SANTA CLARA, Calif. & JERUSALEM–(BUSINESS WIRE)–Intel Corporation (NASDAQ: INTC) and Mobileye N.V. (NYSE: MBLY) today announced a definitive agreement under which Intel would acquire Mobileye, a global leader in the development of computer vision and machine learning, data analysis, localization and mapping for advanced driver assistance systems and autonomous driving. Pursuant to the agreement, a subsidiary of Intel will commence a tender offer to acquire all of the issued and outstanding ordinary shares of Mobileye for $63.54 per share in cash, representing an equity value of approximately $15.3 billion and an enterprise value of $14.7 billion.

The combination is expected to accelerate innovation for the automotive industry and position Intel as a leading technology provider in the fast-growing market for highly and fully autonomous vehicles. Intel estimates the vehicle systems, data and services market opportunity to be up to $70 billion by 2030. This transaction extends Intel’s strategy to invest in data-intensive market opportunities that build on the company’s strengths in computing and connectivity from the cloud, through the network, to the device.

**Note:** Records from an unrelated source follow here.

(** The listening socket and the descriptors of the slots are closed, no lock is left. *)
Lemma close_context_spec ends z :
  up z ->
  let y := end_all ends (y_peers (z_sys z)) 0 (z_sys z) in
  match close_context ends z with
  | None => exists i p, y_peers (z_sys z) !! i = Some p /\ blocked (ends i) p
  | Some z' =>
      (forall i p, y_peers (z_sys z) !! i = Some p -> ~ blocked (ends i) p) /\ ctx_ok (y_ctx y) /\
      z_sys z' = mk_sys (save_context (y_ctx y)) (replicate MAX_PEERS peer_reset_fields) /\
      z_closed z' = z_closed z ++ z_listen_fd z :: open_fds (y_peers (z_sys z)) /\
      live (z_locks z') = [] /\ misused (z_locks z') = misused (z_locks z)
  end.
Proof.
  intros Hz. destruct (stop_listening_spec z Hz) as (Hu1 & A1 & A2 & A3 & A4 & A5). cbv zeta. unfold close_context.
  pose proof (close_all_slots ends z _ (up_sys z Hz) Hu1 A1) as H. cbv zeta in H.
  destruct (close_slots ends (seq 0 MAX_PEERS) _) as [z2|]; cbn [mbind option_bind]; [|exact H].
  destruct H as (Hb & Hy & Hps & F & Es & Ec). destruct (finish_spec z _ _ _ Hz A2 A3 A4 F Es Hps) as (D1 & D2 & D3 & D4).
  split; [exact Hb|]. split; [exact Hy|]. split; [exact D1|]. split; [|split; [exact D3|exact D4]].
  etrans; [exact D2|]. rewrite Ec, A5. by rewrite <- app_assoc.
Qed.

Lemma end_all_path ends ps i y : x_path (y_ctx (end_all ends ps i y)) = x_path (y_ctx y).
Proof.
  revert i y. induction ps as [|p ps IH]; intros i y; [done|]. rewrite end_all_cons, IH. destruct (ends i); [apply end_connection_path|done|apply end_connection_path].
Qed.

(** What the next start with the same arguments finds of the tables [s]. *)
Definition read_back (s s' : nm_state) : Prop :=
  nm_ok s' /\ core <$> nm_files s' = core <$> nm_files s /\ nm_map s' = nm_map s /\
  others s' = (offline <$> servers s, 0, 0, users s, [], requests s).

Lemma saved_read_back path c env :
  x_path c = snprintf_s 256 path -> snprintf_s 256 path <> [] -> ctx_ok c -> quiet (x_disk c) -> persistable (x_state c) ->
  read_back (x_state c) (x_state (y_ctx (z_sys (initial path (x_disk (save_context c)) env)))).
Proof.
  intros Epath Hne Hc Hq Hp. unfold save_context. rewrite Epath.
  destruct (save_then_load (snprintf_s 256 path) (x_state c) clear_state (x_disk c) Hne) as (d' & s' & Sv & Ld & _ & Hok & Hf & Ho);
    [pose proof (length_snprintf_s 256 path); lia|exact Hq|apply Hc|exact Hp|].
  rewrite Sv. cbn [x_disk]. unfold initial, nm_state_init. destruct (snprintf_s 256 path) as [|a p] eqn:Ep; [done|]. rewrite Ld.
  cbn [z_sys y_ctx x_state]. split; [done|]. split; [done|]. split; [by apply same_docs_map|done].
Qed.


(** ** A concrete run *)

(** A client connects and says who it is; a second connection gets no thread; the socket goes.  The
    client's thread sees the shutdown. *)
Definition demo_env (e : thread_end) : nm_environment :=
  mk_env [] (true, true) 3 (true, true)
    [Accept (Connection 7 true); Meanwhile (demo_receive 0 "{'type':'CLIENT_HELLO','user':'ann'}");
     Accept InterruptedCall; Accept (Connection 8 false); Accept SocketGone; Accept (Connection 9 true)] (fun _ => e).

Lemma demo_env_ok e : Forall meanwhile_ok (e_events (demo_env e)).
Proof. repeat constructor. intros y. apply rtc_once. apply st_receive. Qed.


(** ** What goes wrong *)

(** The client stays connected and silent, its thread in [recv]: the name manager does not end. *)
Lemma silent_connection_keeps_running : nm_main (cs "nm.db") demo_empty_disk (demo_env StaysBlocked) = None.
Proof. vm_compute. reflexivity. Qed.

(** When start-up fails before the slots are set up, [close_context] takes the zeroes of
    [calloc] for descriptors and closes descriptor 0, once per slot. *)
Lemma failed_start_closes_stdin path d s d' :
  nm_state_init path d = (s, d') ->
  (fun x => (fst x, z_closed (snd x))) <$> nm_main path d (mk_env [] (false, false) 3 (true, true) [] (fun _ => RecvFails)) =
  Some (1%Z, replicate MAX_PEERS 0%Z).
Proof. intros E. unfold nm_main, initial. rewrite E. lazy. reflexivity. Qed.

(** The thread of a connection closes its slot and, a little later, resets it.  When the slot has
    been given to another connection in between, that one is lost, and its descriptor stays open. *)
Lemma late_reset_drops_connection z fd i :
  up z -> allocate_peer (y_peers (z_sys (peer_close i z))) = Some i ->
  let z1 := accept_one (Connection fd true) (peer_close i z) in
  y_peers (z_sys z1) !! i = Some (mk_peer fd PeerUnknown (-1) []) /\
  y_peers (z_sys (peer_reset i z1)) !! i = Some peer_reset_fields /\ z_closed (peer_reset i z1) = z_closed z1.
Proof.
  intros Hz Ha. cbv zeta. cbn [accept_one].
  assert (y_peers (z_sys (use PeerLock (peer_close i z))) = y_peers (z_sys (peer_close i z))) as Eu by done.
  rewrite Eu, Ha. assert (i < length (y_peers (z_sys (peer_close i z)))) as Hi.
  { unfold allocate_peer in Ha. apply fmap_Some in Ha as ([j q] & Ha & ->). apply find_first_Some in Ha as (Ha & _). by eapply lookup_lt_Some. }
  set (z1 := set_peer i _ _). assert (y_peers (z_sys z1) !! i = Some (mk_peer fd PeerUnknown (-1) [])) as E1 by (by apply list_lookup_insert_eq).
  split; [done|]. assert (z_sys (use_slot i z1) = z_sys z1 /\ z_closed (use_slot i z1) = z_closed z1) as [S C].
  { unfold use_slot. by destruct (z_ready _ !! i) as [[]|]. }
  unfold peer_reset. cbn [z_sys set_peer with_sys y_peers z_closed]. rewrite S, C. split; [|done].
  apply list_lookup_insert_eq. by eapply lookup_lt_Some.
Qed.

This acquisition will combine the best-in-class technologies from both companies, spanning connectivity, computer vision, data center, sensor fusion, high-performance computing, localization and mapping, machine learning and artificial intelligence. Together with partners and customers, Intel and Mobileye expect to deliver driving solutions that will transform the automotive industry. The combined global autonomous driving organization, which will consist of Mobileye and Intel’s Automated Driving Group, will be headquartered in Israel and led by Prof. Amnon Shashua, Mobileye’s Co-Founder, Chairman and CTO. The organization will support both companies’ existing production programs and build upon relationships with automotive OEMs, Tier-1 suppliers and semiconductor partners to develop advanced driving assist, highly autonomous and fully autonomous driving programs. Intel Senior Vice President Doug Davis will oversee the combined organization’s engagement across Intel’s business groups and will report to Prof. Amnon Shashua after the transaction’s closing.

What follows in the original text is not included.